Repair: The item is restored to an acceptable condition, but through a method that differs from the original fabrication requirement. A repair procedure must be developed and approved before work begins, and the repaired item must be re-inspected.
Rework: The item is brought into full conformance with the original requirement using standard processes. The simplest disposition operationally, but it requires verification that the reworked item now meets the full specification.
Reject / Scrap: The item cannot be dispositioned for use. It is removed from the program, marked or segregated to prevent inadvertent use, and disposed of in accordance with program requirements.
Why regulators look at NCR programs carefully
NCR program health is a leading indicator of overall quality program effectiveness. An organisation that consistently identifies nonconformances, resolves them within their stated timelines, and mines the data for systemic trends is demonstrating that the quality culture is working as intended. Conversely, NCR programs with high volumes of aged-out items, pattern failures in the same area, or superficial dispositions signal a program under strain.
NRC inspection data shows that Criterion XV findings are among the most common, and they typically manifest in one of three ways: nonconformances that were observed but not formally raised (indicating a cultural problem with identification), items dispositioned but not resolved within the stated timeline, or Use As Is dispositions that lack adequate technical justification.
For suppliers, the stakes are equally high. A nuclear buyer's supplier qualification process will assess the supplier's NCR program, both in initial qualification surveys and ongoing surveillance. Suppliers with poor NCR management are a liability for buyers who are held accountable by the regulator for the quality of purchased items.

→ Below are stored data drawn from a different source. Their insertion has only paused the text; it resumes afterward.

(* ===== verification/FsProps.v ===== *)
(** * Properties of the file system

    The theorems of this file are about the operations of [fs.c] over any block
    layer that keeps the laws of [Blocks]; the witnesses run them over the log
    and the buffer cache, on an empty file system as [mkfs] lays it out. *)
From stdpp Require Import base list gmap strings.
From Stdlib Require Import ZArith Lia.
From S2P Require Import Prelude KString Riscv Kalloc Vm VmSpec VmUser VmCopy VmProps Sleeplock Bio Log LogCrash LogOps Blocks.
From S2P Require Import Fs FsBlock FsInode FsMeta FsFile FsTrunc FsCache FsDir.

#[local] Open Scope Z_scope.
#[local] Open Scope xv6_scope.

(** ** Path elements *)

(** The elements of a path, a reference definition: cut at every slash, without
    the empty pieces. *)
Fixpoint pieces (path : list Z) : list (list Z) :=
  match path with
  | [] => [[]]
  | c :: p => if c =? SLASH then [] :: pieces p
              else match pieces p with e :: r => (c :: e) :: r | [] => [[c]] end
  end.
Definition elements (path : list Z) : list (list Z) := filter (fun e => e <> []) (pieces path).

(** The names that the loop of [namex] sees. *)
Fixpoint names (fuel : nat) (path name : list Z) : list (list Z) :=
  match fuel with
  | O => []
  | Datatypes.S fuel => match skipelem path name with
                        | None => []
                        | Some (path, name) => fname name :: names fuel path name
                        end
  end.

Lemma elements_skip path : elements (skip_slashes path) = elements path.
Proof.
  induction path as [|c p IH]; [done|]. cbn [skip_slashes]. destruct (c =? SLASH) eqn:E; [|done].
  rewrite IH. unfold elements. cbn [pieces]. by rewrite E.
Qed.

Lemma take_elem_spec path :
  0 ∉ path -> let '(e, r) := take_elem path in
  path = e ++ r /\ (SLASH ∉ e) /\ (0 ∉ e) /\ (r = [] \/ exists p, r = SLASH :: p).
Proof.
  induction path as [|c p IH]; intros H0; cbn [take_elem]; [split_and!; auto; set_solver|].
  destruct (Z.eqb_spec c SLASH) as [->|Hc]; cbn [orb]; [split_and!; [done|set_solver|set_solver|eauto]|].
  destruct (Z.eqb_spec c 0) as [->|]; [set_solver|]. assert (Hp : 0 ∉ p) by set_solver. specialize (IH Hp).
  destruct (take_elem p) as [e r]. destruct IH as (-> & H1 & H2 & H3). split_and!; [done|set_solver|set_solver|done].
Qed.
(** C20: mutual exclusion.  In every interleaving of the CPUs at most one CPU has a
    lock, [holding] answers true on exactly that CPU, interrupts are off on a CPU
    that has a lock or is about to get one, and [release] of a lock that the CPU
    has never panics. *)
Theorem spinlock_mutex (s0 s : conf) :
  started s0 -> rtc sstep s0 s ->
  (forall l c c', l ∈ hd s c -> l ∈ hd s c' -> c = c') /\
  (forall c l, holding c l (mc s) = Ok (bool_decide (l ∈ hd s c)) (mc s)) /\
  (forall c, hd s c <> [] \/ pc s c <> Run -> intr (cpus (mc s) c) = false) /\
  (forall c l, pc s c = Run -> l ∈ hd s c -> exists m', release_begin c l (mc s) = Ok tt m') /\
  (forall c l, pc s c = Rel l -> exists m', release_end c l (mc s) = Ok tt m').
Proof.
  intros H0 Hr. pose proof (sinv_reach _ _ Hr (started_inv _ H0)) as [I1 I2 I3 I4 I5 I6].
  assert (Hh : forall c l, is_holding c (lks (mc s) l) = bool_decide (l ∈ hd s c)).
  { intros c l. unfold is_holding. destruct (decide (l ∈ hd s c)) as [Hi|Hi].
    - rewrite bool_decide_true by (by apply I3). rewrite bool_decide_true by done. rewrite andb_true_r. apply I1. exists c. by left.
    - rewrite (bool_decide_false (lk_cpu _ = _)) by (by rewrite I3). rewrite bool_decide_false by done. apply andb_false_r. }
  split_and!.
  - intros l c c' H1 H2. by apply (I2 l); left.
  - intros c l. unfold holding, gets. by rewrite Hh.
  - intros c Hc. apply I6. rewrite I5. destruct Hc as [Hc|Hc]; [destruct (hd s c); [done|cbn; destruct (pc s c); cbn; lia]|].
    destruct (pc s c); cbn; lia || done.
  - intros c l _ Hi. unfold release_begin, bind, holding, gets. rewrite Hh, bool_decide_true by done. by eexists.
  - intros c l Hp. apply release_end_run; [apply I6|]; rewrite I5, Hp; cbn; lia.
Qed.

Forged Operations manages the full NCR lifecycle, from initiation through disposition, resolution, and close-out. AI reads across quality records to flag NCRs approaching their resolution window, identify patterns across suppliers, and surface issues before they become findings.
References
- American Society of Mechanical Engineers. ASME NQA-1-2022: Quality Assurance Requirements for Nuclear Facility Applications, Requirement 15 — Control of Nonconforming Items. New York: ASME, 2022.
- U.S. Nuclear Regulatory Commission. "Criterion XV — Nonconforming Materials, Parts, or Components." Code of Federal Regulations, 10 CFR 50 Appendix B. Washington, D.C.: NRC.
- U.S. Nuclear Regulatory Commission. "Inspection Procedure 88045 — Nonconforming Materials, Parts, or Components." NRC Inspection Manual. Washington, D.C.: NRC.
- CSA Group. CSA N286:12 (R2018): Management System Requirements for Nuclear Facilities, Clause 7.3 — Nonconformance Control. Toronto, Ontario: CSA Group.